YOUR OBJECTIVE: The lines to repeat are those below from the one containing "let len := Z.of_nat (length v) in" down to the one containing "let end_ := (len_size", both included; reproduce them exactly and nothing else.

DATA SHOWN:
——

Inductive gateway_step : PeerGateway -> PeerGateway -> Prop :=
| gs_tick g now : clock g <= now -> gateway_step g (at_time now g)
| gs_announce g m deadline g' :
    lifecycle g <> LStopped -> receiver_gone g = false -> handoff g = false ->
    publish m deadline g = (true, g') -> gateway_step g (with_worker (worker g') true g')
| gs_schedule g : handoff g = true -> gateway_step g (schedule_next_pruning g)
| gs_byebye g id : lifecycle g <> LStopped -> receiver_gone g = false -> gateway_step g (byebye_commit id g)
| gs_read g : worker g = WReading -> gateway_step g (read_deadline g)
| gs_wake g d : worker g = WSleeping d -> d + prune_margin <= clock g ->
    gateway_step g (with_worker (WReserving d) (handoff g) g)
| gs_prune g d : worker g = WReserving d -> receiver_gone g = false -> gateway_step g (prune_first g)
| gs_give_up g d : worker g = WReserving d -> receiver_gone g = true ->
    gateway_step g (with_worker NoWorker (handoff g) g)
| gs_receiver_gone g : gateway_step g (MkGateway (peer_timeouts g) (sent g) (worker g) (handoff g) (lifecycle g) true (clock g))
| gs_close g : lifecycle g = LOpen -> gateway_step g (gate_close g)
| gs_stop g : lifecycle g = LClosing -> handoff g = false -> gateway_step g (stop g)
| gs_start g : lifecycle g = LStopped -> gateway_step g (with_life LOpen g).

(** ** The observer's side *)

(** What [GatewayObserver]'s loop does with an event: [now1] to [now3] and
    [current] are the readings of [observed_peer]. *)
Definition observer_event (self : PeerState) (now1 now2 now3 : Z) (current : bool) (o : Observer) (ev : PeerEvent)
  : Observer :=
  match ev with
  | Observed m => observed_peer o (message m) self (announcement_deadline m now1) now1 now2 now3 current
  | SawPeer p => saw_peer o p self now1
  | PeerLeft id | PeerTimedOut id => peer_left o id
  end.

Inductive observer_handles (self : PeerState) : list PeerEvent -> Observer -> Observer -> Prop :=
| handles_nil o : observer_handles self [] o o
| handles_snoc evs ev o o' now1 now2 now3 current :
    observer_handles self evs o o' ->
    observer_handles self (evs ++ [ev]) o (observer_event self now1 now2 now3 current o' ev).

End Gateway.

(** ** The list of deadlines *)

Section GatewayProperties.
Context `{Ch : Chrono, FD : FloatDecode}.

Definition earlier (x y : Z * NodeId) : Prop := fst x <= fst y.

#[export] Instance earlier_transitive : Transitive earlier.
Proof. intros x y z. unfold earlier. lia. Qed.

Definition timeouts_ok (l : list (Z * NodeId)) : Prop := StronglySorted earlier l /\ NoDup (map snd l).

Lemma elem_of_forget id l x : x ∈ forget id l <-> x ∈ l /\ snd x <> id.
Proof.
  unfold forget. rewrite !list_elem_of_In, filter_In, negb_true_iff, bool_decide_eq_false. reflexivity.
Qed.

——

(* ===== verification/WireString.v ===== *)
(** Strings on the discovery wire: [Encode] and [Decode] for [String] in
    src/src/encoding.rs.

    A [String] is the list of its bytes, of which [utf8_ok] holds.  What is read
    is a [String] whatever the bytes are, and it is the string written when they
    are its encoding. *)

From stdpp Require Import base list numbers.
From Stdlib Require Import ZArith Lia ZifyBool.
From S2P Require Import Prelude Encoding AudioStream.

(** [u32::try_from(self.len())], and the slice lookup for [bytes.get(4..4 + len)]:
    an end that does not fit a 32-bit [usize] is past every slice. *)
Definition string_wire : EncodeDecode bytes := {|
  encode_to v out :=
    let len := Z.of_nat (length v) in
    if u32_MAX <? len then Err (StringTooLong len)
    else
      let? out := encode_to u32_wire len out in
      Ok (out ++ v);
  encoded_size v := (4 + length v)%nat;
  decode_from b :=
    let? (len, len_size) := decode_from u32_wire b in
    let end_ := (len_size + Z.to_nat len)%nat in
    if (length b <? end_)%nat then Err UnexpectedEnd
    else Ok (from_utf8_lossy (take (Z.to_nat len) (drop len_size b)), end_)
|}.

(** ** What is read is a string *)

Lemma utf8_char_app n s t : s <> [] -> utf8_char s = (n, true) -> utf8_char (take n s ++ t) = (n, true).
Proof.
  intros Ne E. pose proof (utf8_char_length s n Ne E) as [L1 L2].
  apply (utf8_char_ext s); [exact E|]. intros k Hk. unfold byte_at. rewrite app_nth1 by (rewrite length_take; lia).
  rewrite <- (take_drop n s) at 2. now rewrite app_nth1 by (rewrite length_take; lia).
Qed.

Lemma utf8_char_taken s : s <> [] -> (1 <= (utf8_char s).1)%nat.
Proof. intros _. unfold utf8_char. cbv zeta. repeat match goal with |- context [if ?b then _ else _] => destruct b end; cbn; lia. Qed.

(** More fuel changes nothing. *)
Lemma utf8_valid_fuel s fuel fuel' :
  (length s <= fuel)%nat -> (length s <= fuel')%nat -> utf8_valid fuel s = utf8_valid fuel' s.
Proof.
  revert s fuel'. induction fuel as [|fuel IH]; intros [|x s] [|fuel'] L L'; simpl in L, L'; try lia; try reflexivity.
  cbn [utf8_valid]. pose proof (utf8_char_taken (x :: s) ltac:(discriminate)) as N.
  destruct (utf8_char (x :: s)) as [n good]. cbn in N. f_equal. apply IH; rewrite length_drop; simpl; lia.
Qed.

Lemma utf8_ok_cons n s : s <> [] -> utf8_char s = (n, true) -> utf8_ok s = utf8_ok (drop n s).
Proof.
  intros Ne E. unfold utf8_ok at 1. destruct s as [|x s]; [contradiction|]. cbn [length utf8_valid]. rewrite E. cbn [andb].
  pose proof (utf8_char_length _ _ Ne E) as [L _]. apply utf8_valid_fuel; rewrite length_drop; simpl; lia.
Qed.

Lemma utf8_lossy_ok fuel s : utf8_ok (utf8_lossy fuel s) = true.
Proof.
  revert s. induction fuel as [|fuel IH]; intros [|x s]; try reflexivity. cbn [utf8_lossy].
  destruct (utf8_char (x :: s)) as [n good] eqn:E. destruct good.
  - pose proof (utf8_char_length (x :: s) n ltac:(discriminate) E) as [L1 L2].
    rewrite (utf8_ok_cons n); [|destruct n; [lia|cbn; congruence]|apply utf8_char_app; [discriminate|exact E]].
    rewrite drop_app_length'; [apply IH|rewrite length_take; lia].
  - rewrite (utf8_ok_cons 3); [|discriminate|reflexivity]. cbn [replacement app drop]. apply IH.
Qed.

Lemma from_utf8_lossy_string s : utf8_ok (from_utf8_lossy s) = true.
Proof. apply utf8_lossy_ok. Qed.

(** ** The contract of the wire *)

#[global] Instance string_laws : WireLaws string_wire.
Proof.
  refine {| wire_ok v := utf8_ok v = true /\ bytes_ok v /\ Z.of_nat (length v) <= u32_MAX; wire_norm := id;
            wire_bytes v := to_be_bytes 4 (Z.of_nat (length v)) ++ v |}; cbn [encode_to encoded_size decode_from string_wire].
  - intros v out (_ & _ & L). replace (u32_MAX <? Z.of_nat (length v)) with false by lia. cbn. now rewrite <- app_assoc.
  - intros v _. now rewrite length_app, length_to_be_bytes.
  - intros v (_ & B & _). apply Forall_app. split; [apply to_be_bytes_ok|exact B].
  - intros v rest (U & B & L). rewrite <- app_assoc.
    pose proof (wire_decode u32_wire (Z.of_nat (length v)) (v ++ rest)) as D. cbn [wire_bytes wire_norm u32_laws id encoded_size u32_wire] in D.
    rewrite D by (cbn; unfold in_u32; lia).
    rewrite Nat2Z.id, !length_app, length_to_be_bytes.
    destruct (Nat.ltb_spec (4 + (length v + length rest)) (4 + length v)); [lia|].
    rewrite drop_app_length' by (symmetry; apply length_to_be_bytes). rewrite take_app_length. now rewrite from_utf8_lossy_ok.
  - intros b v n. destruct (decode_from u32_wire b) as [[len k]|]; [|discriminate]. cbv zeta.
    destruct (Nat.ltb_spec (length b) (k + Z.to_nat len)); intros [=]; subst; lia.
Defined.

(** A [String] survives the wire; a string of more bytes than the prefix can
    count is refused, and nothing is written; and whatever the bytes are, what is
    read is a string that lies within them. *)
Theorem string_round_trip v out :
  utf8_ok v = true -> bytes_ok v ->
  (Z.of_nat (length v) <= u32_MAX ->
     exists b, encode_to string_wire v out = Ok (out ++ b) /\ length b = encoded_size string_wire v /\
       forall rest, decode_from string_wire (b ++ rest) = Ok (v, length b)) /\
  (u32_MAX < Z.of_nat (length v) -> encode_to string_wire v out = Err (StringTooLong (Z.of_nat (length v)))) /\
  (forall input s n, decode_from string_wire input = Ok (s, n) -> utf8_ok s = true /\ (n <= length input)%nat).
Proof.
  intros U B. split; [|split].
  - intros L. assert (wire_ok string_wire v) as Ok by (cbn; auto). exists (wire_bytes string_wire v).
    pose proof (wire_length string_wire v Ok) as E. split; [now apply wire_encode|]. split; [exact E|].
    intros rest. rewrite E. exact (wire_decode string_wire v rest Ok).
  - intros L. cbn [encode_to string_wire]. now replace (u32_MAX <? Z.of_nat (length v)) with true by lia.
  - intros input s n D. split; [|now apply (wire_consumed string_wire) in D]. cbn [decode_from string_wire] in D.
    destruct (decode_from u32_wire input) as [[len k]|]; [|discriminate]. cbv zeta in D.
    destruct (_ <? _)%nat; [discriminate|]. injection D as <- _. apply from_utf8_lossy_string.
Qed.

——

RESPONSE TO THE EXERCISE:
    let len := Z.of_nat (length v) in
    if u32_MAX <? len then Err (StringTooLong len)
    else
      let? out := encode_to u32_wire len out in
      Ok (out ++ v);
  encoded_size v := (4 + length v)%nat;
  decode_from b :=
    let? (len, len_size) := decode_from u32_wire b in
    let end_ := (len_size + Z.to_nat len)%nat in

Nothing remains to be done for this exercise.